Vision: New model request: Harmonic DenseNet (ICCV 2019)

Created on 7 Sep 2019  路  2Comments  路  Source: pytorch/vision

Hello,
I'd like to introduce our research in efficient CNN model to torchvision.models
Please see our repo:
https://github.com/PingoLH/Pytorch-HarDNet

The new model is 25~35% faster than ResNet running on GPU for both training and inferencing. When being used in object detection such as SSD, Harmonic DenseNet (HarDNet) can further gain accuracy by its enhanced local feature extraction that deploys more layers on high-resolution feature maps. SSD-HarDNet68 achieves a higher COCO mAP than SSD-ResNet101 while the backbone is 27% faster than ResNet-50. It will be our great honor if this work can be accepted by torchvision. Please check out our weight-ready repo above, and let us know if there is any question or concern. Thank you so much!

models needs discussion

Most helpful comment

Hi,

Thanks for opening the issue!

I think it might be better for now to add those models to TorchHub https://pytorch.org/hub .
TorchHub has been built exactly for that, to serve as a place to share newest research models in order to make it easily accessible to everyone.

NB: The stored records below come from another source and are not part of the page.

(** The loop of [reserve_space] makes submissions until the room is there. *)
Lemma reserve_space_run n m : ∀ r fuel,
  (∀ j, (j < m)%nat → uring_sq_space_left (submits j (ring_ r)) < n) → n ≤ uring_sq_space_left (submits m (ring_ r)) →
  (m < fuel)%nat →
  reserve_space fuel n r
  = Done tt (mkRing (submits m (ring_ r)) (submit_batch_ r) (if decide (m = 0)%nat then maybe_submit_count_ r else 0)).
Proof.
  induction m as [|m IH]; intros r [|fuel] Hlt Hge Hf; try lia; cbn [reserve_space]; rewrite bind_get.
  - rewrite (proj2 (Z.leb_le _ _)) by done. by destruct r.
  - rewrite (proj2 (Z.leb_gt _ _)) by (apply (Hlt 0%nat); lia). erewrite bind_done by done.
    rewrite submits_S in Hge. rewrite IH; [| | done | lia].
    + cbn [ring_ submit_batch_ maybe_submit_count_]. rewrite submits_S. by destruct (decide (m = 0)%nat).
    + intros j Hj. cbn [ring_]. rewrite <- (submits_S j (ring_ r)). apply Hlt. lia.
Qed.

Lemma reserve_space_stuck n : ∀ fuel r,
  (∀ j, uring_sq_space_left (submits j (ring_ r)) < n) → reserve_space fuel n r = Crashed OutOfFuel.
Proof.
  induction fuel as [|fuel IH]; intros r Hn; [done |]. simpl. rewrite bind_get.
  rewrite (proj2 (Z.leb_gt _ _)) by (apply (Hn 0%nat)).
  erewrite bind_done by done. apply IH. intros j. simpl. rewrite <- submits_S. apply Hn.
Qed.

(** Within [k + 1] submissions there is more room. *)
Lemma accepts_grows k : ∀ u,
  uring_sqpoll u = false → accepts_within k u →
  ∃ m, (m ≤ S k)%nat ∧ uring_sq_space_left u < uring_sq_space_left (submits m u).
Proof.
  assert (∀ u, uring_sqpoll u = false → 0 < (uring_submit u).1 →
            uring_sq_space_left u < uring_sq_space_left (submits 1 u)) as H1.
  { intros u Hp Hpos. cbn. rewrite uring_submit_space by done. lia. }
  induction k as [|k IH]; intros u Hp [Ha | Ha]; [exists 1%nat; eauto with lia | done | exists 1%nat; eauto with lia |].
  destruct (IH _ ltac:(by rewrite uring_submit_sqpoll) Ha) as (m & Hm & Hs). exists (S m). split; [lia |].
  rewrite submits_S. rewrite uring_submit_space in Hs by done. lia.
Qed.

(** When every state on the way with less than [n] entries free has a submission
    taken within [R + 1] tries, [n] entries get free. *)
Lemma room_reached R n : ∀ w u,
  (Z.to_nat (n - uring_sq_space_left u) ≤ w)%nat →
  uring_sqpoll u = false →
  (∀ k, uring_sq_space_left (submits k u) < n → accepts_within R (submits k u)) →
  ∃ m, (m ≤ w * S R)%nat ∧ n ≤ uring_sq_space_left (submits m u).
Proof.
  induction w as [|w IH]; intros u Hw Hp Ha; [exists 0%nat; simpl; lia |].
  destruct (decide (n ≤ uring_sq_space_left u)); [exists 0%nat; simpl; lia |].
  destruct (accepts_grows R u Hp) as (m & Hm & Hs); [apply (Ha 0%nat); simpl; lia |].
  destruct (IH (submits m u)) as (m' & Hm' & Hs').
  - lia.
  - etrans; [apply submits_dims | done].
  - intros k. unfold submits. rewrite <- Nat.iter_add. apply Ha.
  - exists (m' + m)%nat. split; [nia |]. revert Hs'. unfold submits. by rewrite <- Nat.iter_add.
Qed.

Lemma least_room n m u :
  uring_sqpoll u = false → n ≤ uring_sq_space_left (submits m u) →
  ∃ m', (m' ≤ m)%nat ∧ n ≤ uring_sq_space_left (submits m' u) ∧
    ∀ j, (j < m')%nat → uring_sq_space_left (submits j u) < n.
Proof.
  intros Hp. induction m as [|m IH]; intros Hm; [exists 0%nat; split_and!; [lia | done | lia] |].
  destruct (decide (n ≤ uring_sq_space_left (submits m u))) as [Hd | Hd].
  - destruct (IH Hd) as (m' & ? & ? & ?). exists m'. split_and!; [lia | done | done].
  - exists (S m). split_and!; [lia | done |]. intros j Hj.
    pose proof (submits_space_mono j m u Hp). lia.
Qed.

Lemma reserve_space_returns R r n :
  uring_sqpoll (ring_ r) = false →
  (∀ k, uring_sq_space_left (submits k (ring_ r)) < n → accepts_within R (submits k (ring_ r))) →
  ∃ m, (m ≤ Z.to_nat (n - space r) * S R)%nat ∧
    n ≤ uring_sq_space_left (submits m (ring_ r)) ∧
    (∀ j, (j < m)%nat → uring_sq_space_left (submits j (ring_ r)) < n) ∧
    ∀ fuel, (m < fuel)%nat →
      reserve_space fuel n r
      = Done tt (mkRing (submits m (ring_ r)) (submit_batch_ r)
                   (if decide (m = 0)%nat then maybe_submit_count_ r else 0)).
Proof.
  intros Hp Ha. destruct (room_reached R n _ (ring_ r) (le_n _) Hp Ha) as (m0 & Hm0 & Hs0).
  destruct (least_room n m0 (ring_ r) Hp Hs0) as (m & Hm & Hs & Hj). exists m. unfold space.
  split_and!; [lia | done | done |]. intros fuel Hf. by apply reserve_space_run.
Qed.
(** The steps of [schedule_internal] and of the first-run branch of [run]. *)
Inductive step : EState → EState → Prop :=
  | step_load s t :
      threads s !! t = Some SLoad → step s (set_pc t (if enabled s then SSend else SLock) s)
  | step_lock s t :
      threads s !! t = Some SLock → mutex_ s = Free →
      step s (mkEState (enabled s) (ByThread t) (global s) (local s) (msgs s)
                (<[t := SCheck]> (threads s)) (runner s))
  | step_check_enabled s t :
      threads s !! t = Some SCheck → enabled s = true →
      step s (mkEState (enabled s) Free (global s) (local s) (msgs s) (<[t := SSend]> (threads s)) (runner s))
  | step_check_disabled s t :
      threads s !! t = Some SCheck → enabled s = false →
      step s (mkEState (enabled s) Free (global s ++ [t]) (local s) (msgs s)
                (<[t := SDone]> (threads s)) (runner s))
  | step_send s t :
      threads s !! t = Some SSend →
      step s (mkEState (enabled s) (mutex_ s) (global s) (local s) (msgs s ++ [t])
                (<[t := SDone]> (threads s)) (runner s))
  | step_run_lock s :
      runner s = RLock → mutex_ s = Free →
      step s (mkEState (enabled s) ByRunner (global s) (local s) (msgs s) (threads s) RFlush)
  | step_run_flush s :
      runner s = RFlush →
      step s (mkEState (enabled s) (mutex_ s) [] (local s ++ global s) (msgs s) (threads s) REnable)
  | step_run_enable s :
      runner s = REnable →
      step s (mkEState true (mutex_ s) (global s) (local s) (msgs s) (threads s) RUnlock)
  | step_run_unlock s :
      runner s = RUnlock →
      step s (mkEState (enabled s) Free (global s) (local s) (msgs s) (threads s) RDone).

Definition start (works : gset nat) : EState :=
  mkEState false Free [] [] [] (gset_to_gmap SLoad works) RLock.

Record inv (s : EState) : Prop := {
  inv_thread t : threads s !! t = Some SCheck → mutex_ s = ByThread t;
  inv_runner : runner s ∈ [RFlush; REnable; RUnlock] → mutex_ s = ByRunner;
  inv_enabled : enabled s = true ↔ runner s = RUnlock ∨ runner s = RDone;
  inv_flushed : runner s = REnable ∨ enabled s = true → global s = [];
  inv_nodup : NoDup (local s ++ global s ++ msgs s);
  inv_done t : t ∈ local s ++ global s ++ msgs s ↔ threads s !! t = Some SDone
}.

Lemma start_inv works : inv (start works).
Proof.
  split; simpl; try done; try set_solver; try naive_solver.
  - intros t. rewrite lookup_gset_to_gmap. unfold guard. case_match; naive_solver.
  - constructor.
  - intros t. rewrite lookup_gset_to_gmap. split; [set_solver |]. unfold guard. case_match; naive_solver.
Qed.

(** A thread finishes: its work is in one more place. *)
Lemma done_insert (l l' : list nat) (m : gmap nat spc) t p :
  (∀ t', t' ∈ l ↔ m !! t' = Some SDone) → NoDup l → m !! t = Some p → p ≠ SDone →
  l' ≡ₚ t :: l → NoDup l' ∧ ∀ t', t' ∈ l' ↔ <[t := SDone]> m !! t' = Some SDone.
Proof.
  intros Hd Hn Ht Hp Hl. assert (t ∉ l) by (rewrite Hd, Ht; congruence). split.
  - rewrite Hl. by apply NoDup_cons.
  - intros t'. rewrite Hl, elem_of_cons, Hd. destruct (decide (t' = t)) as [-> | ?].
    + rewrite lookup_insert_eq. naive_solver.
    + rewrite lookup_insert_ne by done. naive_solver.
Qed.

Lemma done_other (l : list nat) (m : gmap nat spc) t p q :
  (∀ t', t' ∈ l ↔ m !! t' = Some SDone) → m !! t = Some p → p ≠ SDone → q ≠ SDone →
  ∀ t', t' ∈ l ↔ <[t := q]> m !! t' = Some SDone.
Proof.
  intros Hd Ht Hp Hq t'. rewrite Hd. destruct (decide (t' = t)) as [-> | ?].
  - rewrite lookup_insert_eq. naive_solver.
  - by rewrite lookup_insert_ne.
Qed.

Lemma check_other (m : gmap nat spc) t q (h : holder) :
  (∀ t', m !! t' = Some SCheck → h = ByThread t') → q ≠ SCheck →
  ∀ t', <[t := q]> m !! t' = Some SCheck → h = ByThread t'.
Proof. intros Hc Hq t' [[? ?] | [? ?]]%lookup_insert_Some; naive_solver. Qed.
(* ===== verification/OpStatesProps.v ===== *)
(** * Properties of the operation states

    - [delivered t]: what the receiver of [t] has been called with, read off the
      state; [wf] relates the fields of every parallel state to what its
      children have delivered; [stops_ok] says which cancellations are due.
    - [notify_ok], [receive_ok], [start_ok] and [handle_ok]: the operations
      return and keep these invariants.
    - [Section links]: what a link puts into the submission queue. *)

From stdpp Require Import base numbers list gmap.
From S2P Require Import Prelude WorkType Ring Runtime OpStates.

Set Warnings "-register-all".

(** ** Trees *)

Section trees.
Context {V : Type}.
Implicit Types (t : opstate V) (cs : list (opstate V)) (p : ParState V).

Lemma opstate_tree_ind (P : opstate V → Prop) :
  (∀ o st, P (OpState o st)) →
  (∀ F s, P s → P (FlaggedOpState F s)) →
  (∀ p cs, Forall P cs → P (Parallel p cs)) →
  ∀ t, P t.
Proof.
  intros Hl Hf Hp. fix IH 1. intros [o st | F s | p cs]; [apply Hl | apply Hf, IH |].
  apply Hp. induction cs as [|c cs IHcs]; constructor; [apply IH | apply IHcs].
Qed.

(** What the receiver of a state has been called with. *)
Fixpoint delivered (t : opstate V) : option (value V) :=
  match t with
  | OpState _ (Received v _) => Some (Leaf v)
  | OpState _ _ => None
  | FlaggedOpState _ s => delivered s
  | Parallel p cs => if receiver_used p then wrap_result p else None
  end.

Fixpoint leaves (t : opstate V) : list (op V * leaf_state V) :=
  match t with
  | OpState o st => [(o, st)]
  | FlaggedOpState _ s => leaves s
  | Parallel _ cs => concat (map leaves cs)
  end.

(** Submitted and not finished. *)
Definition live (l : op V * leaf_state V) : bool :=
  match l.2 with Pending _ _ | Received _ true => true | _ => false end.
Definition live_count (t : opstate V) : nat := length (filter (λ l, live l = true) (leaves t)).

(** Nothing of the state has been started. *)
Inductive fresh : opstate V → Prop :=
  | fresh_op o : fresh (OpState o Idle)
  | fresh_flagged F s : fresh s → fresh (FlaggedOpState F s)
  | fresh_par p cs :
      completed_count_ p = 0%nat → receiver_used p = false →
      length (order_ p) = length cs → length (results_ p) = length cs →
      Forall fresh cs → fresh (Parallel p cs).

(** A leaf that has been started, and has not been dropped without a result. *)
Definition under_way (st : leaf_state V) : Prop :=
  match st with Pending _ _ | Received _ _ => True | Idle | Dropped => False end.

(** Everything has been started. *)
Inductive started : opstate V → Prop :=
  | started_op o st : under_way st → started (OpState o st)
  | started_flagged F s : started s → started (FlaggedOpState F s)
  | started_par p cs :
      (cs = [] → link_ (kind_ p) = None → receiver_used p = true) →
      Forall started cs → started (Parallel p cs).

(** The bookkeeping of a parallel state whose children have delivered [ds]. *)
Record par_ok (p : ParState V) (ds : list (option (value V))) : Prop := {
  po_order : length (order_ p) = length ds;
  po_results : length (results_ p) = length ds;
  po_count : (completed_count_ p ≤ length ds)%nat;
  po_nodup : NoDup (take (completed_count_ p) (order_ p));
  po_in i : i ∈ take (completed_count_ p) (order_ p) ↔ ∃ v, ds !! i = Some (Some v);
  po_val i v : ds !! i = Some (Some v) → results_ p !! i = Some v;
  po_used : receiver_used p = true → completed_count_ p = length ds;
  po_full : (0 < length ds)%nat → completed_count_ p = length ds → receiver_used p = true
}.

Inductive wf : opstate V → Prop :=
  | wf_op o st : wf (OpState o st)
  | wf_flagged F s : wf s → wf (FlaggedOpState F s)
  | wf_par p cs : par_ok p (delivered <$> cs) → Forall wf cs → wf (Parallel p cs).

(** A parallel state with the [AnyWrapper] has children ([when_any]); a link fits
    into a submission queue of [d.1] entries, which no kernel thread polls. *)
Inductive shape_ok (d : Z * bool) : opstate V → Prop :=
  | shape_op o st : shape_ok d (OpState o st)
  | shape_flagged F s : shape_ok d s → shape_ok d (FlaggedOpState F s)
  | shape_par p cs :
      (wrapper_ (kind_ p) = AnyWrapper → cs ≠ []) →
      (is_Some (link_ (kind_ p)) → d.2 = false ∧ Z.of_nat (length cs) ≤ d.1) →
      Forall (shape_ok d) cs → shape_ok d (Parallel p cs).

(** The cancellations that are due when the token of the state is [tok]: a pending
    operation whose token has stopped has had its callback run, and the source of
    a [when_any] has stopped once a child has delivered. *)
Inductive stops_ok : token → opstate V → Prop :=
  | so_op tok o st :
      match st with
      | Pending cb cancelled => (is_Some tok → is_Some cb) ∧ (tok = Some true → cancelled = true)
      | _ => True
      end →
      stops_ok tok (OpState o st)
  | so_flagged tok F s : stops_ok tok s → stops_ok tok (FlaggedOpState F s)
  | so_par tok p cs :
      (any_ (kind_ p) = true →
         (tok = Some true → stop_source_ p = true) ∧
         (is_Some tok → stop_source_ p = true ∨ chained p = true) ∧
         ((0 < completed_count_ p)%nat → stop_source_ p = true)) →
      Forall (stops_ok (child_token (kind_ p) (stop_source_ p) tok)) cs →
      stops_ok tok (Parallel p cs).

(** The operations that are pending and have not been asked to cancel. *)
Definition uncancelled (t : opstate V) : list (op V * leaf_state V) :=
  filter (λ l, match l.2 with Pending _ false => true | _ => false end = true) (leaves t).

(** *** The effect of a stop request on the tree *)

Fixpoint stop_tree (t : opstate V) : opstate V :=
  match t with
  | OpState o (Pending (Some this) false) => OpState o (Pending (Some this) true)
  | OpState _ _ => t
  | FlaggedOpState F s => FlaggedOpState F (stop_tree s)
  | Parallel p cs =>
      if any_ (kind_ p) && (stop_source_ p || negb (chained p)) then t
      else Parallel (if any_ (kind_ p) then set_stop p else p) (map stop_tree cs)
  end.

Lemma delivered_stop t : delivered (stop_tree t) = delivered t.
Proof.
  induction t as [o st | F s IH | p cs IH] using opstate_tree_ind; simpl; [| done |].
  - by destruct st as [| [?|] [] | |].
  - destruct (_ && _); [done |]. by destruct (any_ (kind_ p)).
Qed.

Lemma delivered_stop_map cs : delivered <$> map stop_tree cs = delivered <$> cs.
Proof. induction cs as [|c cs IH]; [done |]. cbn. by rewrite delivered_stop, <- IH. Qed.

Lemma par_ok_set_stop p ds : par_ok (set_stop p) ds ↔ par_ok p ds.
Proof. split; intros []; split; simpl in *; assumption. Qed.

Lemma Forall_map_intro {A B} (P : A → Prop) (Q : B → Prop) (f : A → B) l :
  Forall (λ x, P x → Q (f x)) l → Forall P l → Forall Q (map f l).
Proof. induction 1; intros Hl; inversion Hl; subst; constructor; auto. Qed.

Lemma wf_stop t : wf t → wf (stop_tree t).
Proof.
  induction t as [o st | F s IH | p cs IH] using opstate_tree_ind; intros Hw; simpl.
  - destruct st as [| [?|] [] | |]; constructor.
  - inversion Hw; subst. constructor. auto.
  - inversion Hw as [| | ? ? Hp Hcs]; subst. destruct (_ && _); [done |]. constructor.
    + rewrite delivered_stop_map. destruct (any_ (kind_ p)); [by apply par_ok_set_stop | done].
    + by eapply Forall_map_intro.
Qed.

Lemma fresh_stop t : fresh t → fresh (stop_tree t).
Proof.
  induction t as [o st | F s IH | p cs IH] using opstate_tree_ind; intros Hw; simpl.
  - inversion Hw; subst. constructor.
  - inversion Hw; subst. constructor. auto.
  - inversion Hw; subst. destruct (_ && _); [done |].
    destruct (any_ (kind_ p)); constructor; simpl; rewrite ?length_map; auto; by eapply Forall_map_intro.
Qed.

Lemma started_stop t : started t → started (stop_tree t).
Proof.
  induction t as [o st | F s IH | p cs IH] using opstate_tree_ind; intros Hw; simpl.
  - inversion Hw; subst. destruct st as [| [?|] [] | |]; by constructor.
  - inversion Hw; subst. constructor. auto.
  - inversion Hw as [| | ? ? Hu Hcs]; subst. destruct (_ && _); [done |]. constructor.
    + intros ->%map_eq_nil. by destruct (any_ (kind_ p)); apply Hu.
    + by eapply Forall_map_intro.
Qed.

Lemma shape_ok_stop d t : shape_ok d t → shape_ok d (stop_tree t).
Proof.
  induction t as [o st | F s IH | p cs IH] using opstate_tree_ind; intros Hw; simpl.
  - destruct st as [| [?|] [] | |]; constructor.
  - inversion Hw; subst. constructor. auto.
  - inversion Hw as [| | ? ? Hu Hl Hcs]; subst. destruct (_ && _); [done |].
    assert (kind_ (if any_ (kind_ p) then set_stop p else p) = kind_ p) as Ek by (by destruct (any_ (kind_ p))).
    constructor; rewrite ?Ek, ?length_map; [| done | by eapply Forall_map_intro].
    intros Ha. specialize (Hu Ha). by destruct cs.
Qed.

Lemma stops_ok_stop tok t : is_Some tok → stops_ok tok t → stops_ok (Some true) (stop_tree t).
Proof.
  intros Ht. revert tok Ht. induction t as [o st | F s IH | p cs IH] using opstate_tree_ind;
    intros tok Ht Hw; inversion Hw as [? ? ? Hst | | ? ? ? Hp Hcs]; subst; simpl.
  - destruct st as [| cb x | |]; try by constructor. destruct Hst as [Hcb _].
    destruct (Hcb Ht) as [r ->]. destruct x; constructor; eauto.
  - constructor. eauto.
  - assert (∀ tok', is_Some tok' → Forall (stops_ok tok') cs → Forall (stops_ok (Some true)) (map stop_tree cs)) as Hmap.
    { intros tok' Ht' Hf. eapply Forall_map_intro; [| exact Hf]. eapply Forall_impl; [exact IH |]. simpl. eauto. }
    destruct (any_ (kind_ p)) eqn:Ea; simpl.
    + destruct (Hp eq_refl) as (_ & H2 & H3). destruct (stop_source_ p) eqn:Es; simpl.
      { constructor; rewrite ?Ea, ?Es; [auto |]. unfold child_token in *. by rewrite Ea in *. }
      destruct (H2 Ht) as [|Hc]; [done |]. rewrite Hc. simpl. constructor; simpl.
      { intros _. auto. }
      unfold child_token in *. rewrite Ea in *. by eapply (Hmap (Some false)).
    + constructor; [by rewrite Ea |]. unfold child_token in *. rewrite Ea in *. by eapply Hmap.
Qed.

The models in torchvision are a meant to be references, and we generally wait some time after the paper has been published to have it integrated into torchvision, following a model similar to what PyTorch does for new layers.

Let me know what you think.

All 2 comments

Hi,

Thanks for opening the issue!

I think it might be better for now to add those models to TorchHub https://pytorch.org/hub .
TorchHub has been built exactly for that, to serve as a place to share newest research models in order to make it easily accessible to everyone.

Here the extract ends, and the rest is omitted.